6. Not everyone is a designer.
Not all humans are created and raised equally. If they were, you would have equal and maximum capabilities as anyone else, and everyone would be equally skilled as a keyboard case designer. This is not the case.
Designing a case requires a careful balance of engineering and artistic elements, balancing many constraints of components and manufacturability packaged into an accessible, assemblable product with an aesthetically pleasing facade. This requires taking into account many skillsets, which not everyone has readied whether innate or learned.
One very oft-encountered requirement, especially for a first case, is reading a datasheet for dimensions, comprehending them, and applying them to a design.

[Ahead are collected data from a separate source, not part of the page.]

(** * trojan-plus, [src/core/utils.h]: relay helpers

    A shallow embedding of the header's constants, of the two data caches
    ([SendDataCache], [ReadDataCache]) and of the completion handlers of
    [connect_out_socket] and [shutdown_ssl_socket], followed by the
    properties established about them.

    Conventions.
    - [std::string] is [string]; [s.empty()] is [empty s]; [a + b] and
      [a += b] are [String.append].
    - A [std::function] that the code stores and calls later is data: a
      name (so that calls can be observed) and the list of calls it makes
      back into the object it was handed to.
    - Calls that leave the class (the async writer, a handler) are recorded,
      in the order they happen, in a trace kept next to the object. *)

From Stdlib Require Import List String Bool Arith ZArith Lia.
Import ListNotations.

Set Implicit Arguments.

(** ** [boost::system::error_code] *)

Inductive error_code : Type :=
| success
| operation_aborted
| failure (code : nat).

(** [if (ec)], [if (error)] *)
Definition is_error (ec : error_code) : bool :=
  match ec with success => false | _ => true end.

(** [error == boost::asio::error::operation_aborted] *)
Definition is_aborted (ec : error_code) : bool :=
  match ec with operation_aborted => true | _ => false end.

(** [std::string::empty] *)
Definition empty (s : string) : bool :=
  match s with EmptyString => true | String _ _ => false end.

(** ** Preprocessor constants (lines 34-95) *)

Module Macros.

(** [#ifndef X / #define X lit / #endif]: the platform's value when its
    headers define [X], the literal otherwise. *)
Definition ifndef (platform : option Z) (literal : Z) : Z :=
  match platform with Some v => v | None => literal end.

(** What the included system headers define; [None] is "not defined". *)
Record Platform : Type := {
  def_SO_ORIGINAL_DST : option Z;
  def_IP6T_SO_ORIGINAL_DST : option Z;
  def_IP_RECVTTL : option Z;
  def_IPV6_RECVHOPLIMIT : option Z;
  def_IPV6_HOPLIMIT : option Z;
  def_IP_TTL : option Z;
  def_IP_TRANSPARENT : option Z;
  def_IP_RECVORIGDSTADDR : option Z;
  def_IP_ORIGDSTADDR : option Z;
  def_IPV6_RECVORIGDSTADDR : option Z;
  def_IPV6_ORIGDSTADDR : option Z
}.

(** A platform whose headers define none of the names. *)
Definition bare : Platform :=
  {| def_SO_ORIGINAL_DST := None; def_IP6T_SO_ORIGINAL_DST := None;
     def_IP_RECVTTL := None; def_IPV6_RECVHOPLIMIT := None;
     def_IPV6_HOPLIMIT := None; def_IP_TTL := None;
     def_IP_TRANSPARENT := None; def_IP_RECVORIGDSTADDR := None;
     def_IP_ORIGDSTADDR := None; def_IPV6_RECVORIGDSTADDR := None;
     def_IPV6_ORIGDSTADDR := None |}.

Definition SO_ORIGINAL_DST (p : Platform) : Z := ifndef (def_SO_ORIGINAL_DST p) 80.
Definition IP6T_SO_ORIGINAL_DST (p : Platform) : Z := ifndef (def_IP6T_SO_ORIGINAL_DST p) 80.
Definition IP_RECVTTL (p : Platform) : Z := ifndef (def_IP_RECVTTL p) 12.
Definition IPV6_RECVHOPLIMIT (p : Platform) : Z := ifndef (def_IPV6_RECVHOPLIMIT p) 51.
Definition IPV6_HOPLIMIT (p : Platform) : Z := ifndef (def_IPV6_HOPLIMIT p) 21.
Definition IP_TTL (p : Platform) : Z := ifndef (def_IP_TTL p) 4.
Definition IP_TRANSPARENT (p : Platform) : Z := ifndef (def_IP_TRANSPARENT p) 19.

(** [#ifndef IP_RECVORIGDSTADDR / #ifdef IP_ORIGDSTADDR ... #else 20] *)
Definition IP_RECVORIGDSTADDR (p : Platform) : Z :=
  ifndef (def_IP_RECVORIGDSTADDR p) (ifndef (def_IP_ORIGDSTADDR p) 20).

Definition IPV6_RECVORIGDSTADDR (p : Platform) : Z :=
  ifndef (def_IPV6_RECVORIGDSTADDR p) (ifndef (def_IPV6_ORIGDSTADDR p) 74).

(** [#define PACKET_HEADER_SIZE (1 + 28 + 2 + 64)] *)
Definition PACKET_HEADER_SIZE : Z := (1 + 28 + 2 + 64)%Z.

This is absolutely necessary for designing around the set dimensions of keyswitches and USB connectors. Since half of the US adult population cannot read at a meaningful level for this task, not everyone can do the above.

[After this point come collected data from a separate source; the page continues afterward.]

Lemma sample_text_read_raises blob e :
  text_read sample_host blob = Raise e -> e = UnicodeDecodeError.
Proof. simpl. destruct (ascii_only blob); congruence. Defined.

Lemma sample_decode_raises blob encoding e :
  decode sample_host blob encoding false = Raise e ->
  e = UnicodeDecodeError \/ e = LookupError.
Proof.
  simpl. destruct (str_eqb encoding (lit "us-ascii"));
    [destruct (ascii_only blob)|]; intros H;
    first [discriminate | injection H as <-; tauto].
Defined.

Lemma resolver_returns_witness :
  (exists cntnt, read_file sample_host (Ok [0xFF%N]) = Ok cntnt
                 /\ (unrecoverable sample_host [0xFF%N] -> cntnt = []))
  /\ read_gzipped_file sample_host sample_gzip = Ok AFalse.
Proof.
  apply (@resolver_returns sample_host sample_text_read_raises
           sample_decode_raises [0xFF%N] [0x1F%N; 0x8B%N; 0xFF%N] [0xFF%N]).
  - reflexivity.
  - exists LookupError. reflexivity.
  - reflexivity.
Defined.

(** C8 as the specification words it fails on the gzipped side:
    where nothing decodes, the answer is [False] and not the empty
    text. *)
Lemma gzip_unrecoverable_is_False :
  read_gzipped_file sample_host sample_gzip = Ok AFalse
  /\ read_gzipped_file sample_host sample_gzip <> Ok (AStr []).
Proof. split; [reflexivity | discriminate]. Qed.

(** ** C9: canonical macros are left alone *)

Lemma matches_seq r1 r2 pos w rest :
  matches (Seq r1 r2) pos w rest ->
  exists w1 w2,
    w = w1 ++ w2 /\ matches r1 pos w1 (w2 ++ rest)
    /\ matches r2 (pos + length w1) w2 rest.
Proof. intros H. inversion H; subst. eauto. Qed.

Lemma matches_star_chr greedy f pos w rest :
  matches (Rep greedy 0 None (Chr f)) pos w rest ->
  Forall (fun c => f c = true) w.
Proof.
  remember (Rep greedy 0 None (Chr f)) as r eqn:Er. intros H.
  induction H; try discriminate.
  - constructor.
  - injection Er as -> -> -> ->.
    match goal with
    | Hc : matches (Chr _) _ _ _ |- _ => inversion Hc; subst
    end.
    constructor; [assumption|]. apply IHmatches2. reflexivity.
Qed.

Lemma matches_lits_ci p : forall pos w rest,
  matches (seqs (map (fun a => Chr (ci a)) p)) pos w rest ->
  starts_ci p w = true /\ length w = length p.
Proof.
  induction p as [|a p IH]; intros pos w rest H.
  - simpl in H. inversion H; subst. split; reflexivity.
  - destruct p as [|b p].
    + simpl in H. inversion H; subst. simpl.
      rewrite andb_true_r. split; [assumption | reflexivity].
    + change (seqs (map (fun a => Chr (ci a)) (a :: b :: p)))
        with (Seq (Chr (ci a)) (seqs (map (fun a => Chr (ci a)) (b :: p))))
        in H.
      apply matches_seq in H. destruct H as (w1 & w2 & -> & H1 & H2).
      inversion H1; subst. apply IH in H2. destruct H2 as (H2 & H3).
      change ([c] ++ w2) with (c :: w2).
      change (starts_ci (a :: b :: p) (c :: w2))
        with (ci a c && starts_ci (b :: p) w2).
      rewrite H2. cbn [length]. rewrite H3.
      split; [apply andb_true_iff; split; [assumption|reflexivity] | reflexivity].
Qed.

Lemma starts_ci_app p w x : starts_ci p w = true -> starts_ci p (w ++ x) = true.
Proof.
  revert w. induction p as [|a p IH]; intros w H; [reflexivity|].
  destruct w as [|c w]; [discriminate|]. simpl in *.
  apply andb_true_iff in H. destruct H as (H1 & H2).
  rewrite H1, (IH _ H2). reflexivity.
Qed.

Lemma starts_ci_first a p c w :
  starts_ci (a :: p) (c :: w) = true -> ci a c = true.
Proof. simpl. intros H. apply andb_true_iff in H. tauto. Qed.

Lemma starts_ci_nonempty a p w :
  starts_ci (a :: p) w = true -> exists c w', w = c :: w'.
Proof. destruct w as [|c w]; [discriminate | eauto]. Qed.

Lemma natbib_suffix_first pos w rest :
  matches
    (Grp 1 (alts [lits_ci "t"; lits_ci "p"; lits_ci "alt"; lits_ci "alp";
                  lits_ci "author"; lits_ci "year"; lits_ci "yearpar"]))
    pos w rest ->
  exists c w', w = c :: w' /\ suffix_letter c = true.
Proof.
  intros H. inversion H; subst; clear H.
  cbn [alts] in *.
  repeat match goal with
         | Hm : matches (Alt _ _) _ _ _ |- _ => inversion Hm; subst; clear Hm
         end;
    match goal with
    | Hm : matches (lits_ci _) _ _ _ |- _ =>
        apply matches_lits_ci in Hm; destruct Hm as (Hm & _);
        destruct (starts_ci_nonempty _ _ _ Hm) as (c & w' & ->);
        apply starts_ci_first in Hm;
        exists c, w'; split; [reflexivity|];
        unfold suffix_letter; cbn [lit map list_ascii_of_string] in Hm;
        change (N_of_ascii ?a) with (code a) in Hm
    end;
    match goal with
    | Hc : ci _ _ = true |- _ => rewrite Hc
    end;
    rewrite ?orb_true_r; reflexivity.
Qed.

(** A letter a suffix starts with is no blank and no opening brace. *)
Lemma suffix_letter_plain c :
  suffix_letter c = true ->
  is_space c = false /\ (code "{" =? c)%N = false.
Proof.
  unfold suffix_letter. intros H.
  cbv -[N.eqb orb] in H. repeat rewrite orb_false_r in H.
  repeat match type of H with
         | (_ || _) = true => apply orb_true_iff in H; destruct H as [H|H]
         end;
    apply N.eqb_eq in H; subst c; split; reflexivity.
Qed.

Lemma lstrip_blanks (w x : str) :
  Forall (fun c : char => is_space c = true) w -> lstrip (w ++ x) = lstrip x.
Proof.
  induction 1 as [|c w Hc _ IH]; [reflexivity|].
  cbn [app lstrip]. rewrite Hc. exact IH.
Qed.

(** Where [\cite] is followed by its argument, the citation pattern
    has no match: it asks for a suffix first. *)
Lemma natbib_no_match must pos s :
  (starts_ci (lit "\cite") s = true ->
   startswith (lit "{") (lstrip (skipn 5 s)) = true) ->
  match_at NATBIB_PATT must pos s = None.
Proof.
  intros Hcan.
  destruct (match_at NATBIB_PATT must pos s) as [[e g]|] eqn:E; [|reflexivity].
  exfalso. apply match_at_sound in E.
  destruct E as (w & rest & -> & Hm & _).
  unfold NATBIB_PATT in Hm. cbn [seqs] in Hm.
  apply matches_seq in Hm. destruct Hm as (w1 & w2 & -> & H1 & H2).
  apply matches_seq in H2. destruct H2 as (w3 & w4 & -> & H3 & _).
  apply matches_lits_ci in H1. destruct H1 as (H1 & Hl).
  apply natbib_suffix_first in H3. destruct H3 as (c & w' & -> & Hc).
  apply suffix_letter_plain in Hc. destruct Hc as (Hs & Hb).
  rewrite <- app_assoc in Hcan.
  specialize (Hcan (starts_ci_app _ _ _ H1)).
  rewrite skipn_app, skipn_all2 in Hcan by (rewrite Hl; simpl; lia).
  rewrite Hl in Hcan. change (5 - length (lit "\cite")) with 0 in Hcan.
  cbn [skipn app lstrip] in Hcan. rewrite Hs in Hcan.
  cbn [lit map list_ascii_of_string startswith] in Hcan.
  change (N_of_ascii "{") with (code "{") in Hcan.
  rewrite Hb in Hcan. discriminate Hcan.
Qed.

Lemma canonical_no_match : forall s pos,
  canonical_cites s = true -> scan NATBIB_PATT pos s 0 = [].
Proof.
  induction s as [|c s IH]; intros pos H.
  - rewrite scan_step, natbib_no_match; [reflexivity | discriminate].
  - cbn [canonical_cites] in H. apply andb_true_iff in H.
    destruct H as (H1 & H2).
    rewrite scan_step, natbib_no_match.
    + apply IH. assumption.
    + intros Hs. rewrite Hs in H1. exact H1.
Qed.

(** Where [\bibitem] and the blanks after it are not followed by an
    opening bracket, the bibitem pattern has no match. *)
Lemma bibitem_no_match must pos s :
  (starts_ci (lit "\bibitem") s = true ->
   startswith (lit "[") (lstrip (skipn 8 s)) = false) ->
  match_at BIBOPT_PATT must pos s = None.
Proof.
  intros Hplain.
  destruct (match_at BIBOPT_PATT must pos s) as [[e g]|] eqn:E; [|reflexivity].
  exfalso. apply match_at_sound in E.
  destruct E as (w & rest & -> & Hm & _).
  unfold BIBOPT_PATT in Hm. cbn [seqs] in Hm.
  apply matches_seq in Hm. destruct Hm as (w1 & w2 & -> & H1 & H2).
  apply matches_seq in H2. destruct H2 as (w3 & w4 & -> & H3 & H4).
  apply matches_seq in H4. destruct H4 as (w5 & w6 & -> & H5 & _).
  apply matches_lits_ci in H1. destruct H1 as (H1 & Hl).
  apply matches_star_chr in H3.
  inversion H5 as [|f c ? ? Hc| | | | | | | |]; subst.
  apply N.eqb_eq in Hc. subst c.
  rewrite <- !app_assoc in Hplain.
  specialize (Hplain (starts_ci_app _ _ _ H1)).
  rewrite skipn_app, skipn_all2 in Hplain by (rewrite Hl; simpl; lia).
  rewrite Hl in Hplain. change (8 - length (lit "\bibitem")) with 0 in Hplain.
  cbn [skipn app] in Hplain. rewrite lstrip_blanks in Hplain by assumption.
  vm_compute in Hplain. discriminate Hplain.
Qed.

I am all for design variety and collaborative efforts towards keyboard design; however, the cold truth is that only a very small subset of people are fit for the task.
7. You must make your own design decisions.
Unless it is a clear required dimension based on the constraints of a component, there is no set answer for what a dimension should be. It depends on your design, it depends on your design goals, it depends on manufacturing constraints; as a designer, you must make your design decisions.
The functionality of a component completely depends on the implementation on your own unique design. There is no single solution to implementing a component that works across all designs; you must decide and implement your own weight, case, gaskets, screw points, and every other element of your own design. As a designer, you must make your own design decisions.
Not all factories are the same. Not all CNC machines are the same. The tolerances and constraints you should design around should be tailored to the factory and machines you will be using. To guarantee proper manufacturability, it is important to design around such constraints and apply them to each and every part of the design. As a designer, you must make your own design decisions.
After some point, it is necessary to inquire, test, experiment, research, and brainstorm to lead to the dimensions necessary for design. After all, we need more designers, not mere machines which can only act upon and duplicate the design decisions of others; such is not designing.
8. Designing is a learned skill.
As discussed in the above points, many requirements for good case design are either knowledge-based or skill-based. These are learnable. With enough determination and dedication, one can acquire all skills necessary for case design. Even after getting well into case design, knowledge and skills are constantly expanded through experimentation and discussion.
On the flipside, if you dislike learning, you may depart from case design immediately.
This ties into point 4: designing, and learning how to design, is a process which takes time.